Ринальдо осторожно двинулся вслед за девушкой. Она раскачивала бедрами, стараясь казаться взрослее, и полотенце ее, как хвост, моталось вправо-влево. Ринальдо поймал себя на совершенно инфантильном желании дернуть за этот хвост.

— Не споткнитесь, тут доска из пола оттопырилась, — предупредила Чари, и Ринальдо споткнулся. Чари поддержала его ловко и небрежно. — Ну я же предупредила! — укоризненно сказала она.

— До старика долго доходит, — невнятно от смущения попытался оправдаться Ринальдо. Чари воззрилась на него — в сумраке коридора казалось, что глаза у нее светятся собственным светом.

— А вы что, разве старик? — удивленно сказала она.

Рука ее была прохладной; тонкой, но крепкой. Отцовская рука.

Чари открыла еще какую-то дверь — на этот раз на себя, изящно и нарочито манерно потянув за ручку мизинцем и безымянным, — и стало светло.

— Я уж проголодалась, пока ты… — сказала Айрис, поднимая голову к открывшейся двери. И подняла. И перестала говорить, и провела ладонью по задрожавшим губам.

— Здравствуй, — сказал Ринальдо и, подойдя, поспешно подал ей руку — он очень боялся, что она захочет чмокнуть его в щеку. Прежде Айрис со всеми здоровалась и прощалась так. Впрочем, Ринальдо сразу понял, что опасался зря. Айрис секунду помедлила, потом ответила на рукопожатие и произнесла:

— Здравствуй, Ринальдо… — глотнула. Как Чанаргван. Надо же, подумал Ринальдо, как Чанаргван над шифрограммой. Сроднились. — Ты давно здесь не был. Садись.

— Давно. Все, знаешь, недосуг…

— Вас можно поздравить? — спросила она. — Чари, детка, закажи нам что-нибудь на свой вкус.

Она сильно изменилась, подумал Ринальдо, садясь. Раньше она ни за что не показала бы волнения.

Да раньше она и волноваться бы не стала.

— С чем поздравить? — спросил Ринальдо, жадно рассматривая ее лицо.

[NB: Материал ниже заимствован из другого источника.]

(** * sm_device_tagging.py: tag reconciliation for Systems Manager devices

    A shallow embedding of [src/sm_device_tagging.py]: [main] with its
    device loop (classification and the four action queues), the batch
    executor [batch_modify_tags] and the name resolver
    [resolve_network_id].

    Device records are the dictionaries the dashboard client returns, so a
    device is a finite map from field names to Python values, and
    [device.get(k)] is a lookup that yields [None] for a missing key.

    The script logs through a [RichHandler] with [markup=True], which
    raises on text it cannot parse as markup; every [logger] call is
    therefore a step that may raise, and the properties below hold for
    whatever the handler answers. *)

From stdpp Require Import base option list strings gmap.
From Stdlib Require Import ZArith Lia.

Set Warnings "-register-all".
Open Scope string_scope.
Open Scope list_scope.
Open Scope nat_scope.

(** ** Python values *)

(** The values a decoded JSON record can hold; numbers are kept as
    integers, and a string is the UTF-8 encoding of the Python string. *)
Inductive value : Type :=
  | VNone
  | VBool (b : bool)
  | VNum (n : Z)
  | VStr (s : string)
  | VList (l : list value)
  | VDict (kv : list (string * value)).

(** Exceptions the modelled code can raise. *)
Inductive exn : Type :=
  | TypeError
  | ValueError (msg : string)
  | RemoteError
  | MarkupError.

Inductive result (A : Type) : Type :=
  | Ok (a : A)
  | Raise (e : exn).
Arguments Ok {A} a.
Arguments Raise {A} e.

(** Raising propagates: the error monad, with stdpp's [x ← r; k]. *)
#[export] Instance result_ret : MRet result := fun _ a => Ok a.
#[export] Instance result_bind : MBind result := fun _ _ k r =>
  match r with
  | Ok a => k a
  | Raise e => Raise e
  end.

(** [bool(v)]: Python truthiness. *)
Definition truthy (v : value) : bool :=
  match v with
  | VNone => false
  | VBool b => b
  | VNum n => negb (n =? 0)%Z
  | VStr s => negb (String.eqb s "")
  | VList l => negb (Nat.eqb (length l) 0)
  | VDict kv => negb (Nat.eqb (length kv) 0)
  end.

(** [v is None]. *)
Definition is_none (v : value) : bool :=
  match v with
  | VNone => true
  | _ => false
  end.

(** [a or b]. *)
Definition py_or (a b : value) : value := if truthy a then a else b.

(** Lists and dictionaries are unhashable; [set(...)] raises on them. *)
Definition hashable (v : value) : bool :=
  match v with
  | VList _ | VDict _ => false
  | _ => true
  end.

(** A continuation byte of a UTF-8 sequence: [10xxxxxx]. *)
Definition is_continuation (c : Ascii.ascii) : bool :=
  let n := Ascii.nat_of_ascii c in (128 <=? n) && (n <? 192).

Она настолько изменилась, что смутилась, отвела взгляд и поправила воротник, а затем подняла его, чтобы не видны были молочно-белые, слегка украшенные веснушками плечи. Чари стояла у двери и смотрела не дыша.

— Ну, как же, — сказала Айрис. — Дело запущено наконец. Третий корабль пошел.

— А, — сказал Ринальдо, — ты об этом… — На стене висело стереофото Чанаргвана времени школы: ослепительная улыбка, блестящий летный комбинезон в обтяжку, в руках — необъятная охапка полевых цветов, он держал ее, как держат младенца; позади — небо с веселыми облачками. — Да, мы не зря потрудились, — подтвердил он, издеваясь. — Жизнь прожита не напрасно. Теперь можем позволить себе ежедневные старты, а в будущем — до трех, а то и четырех в сутки. Колонизация началась замечательно.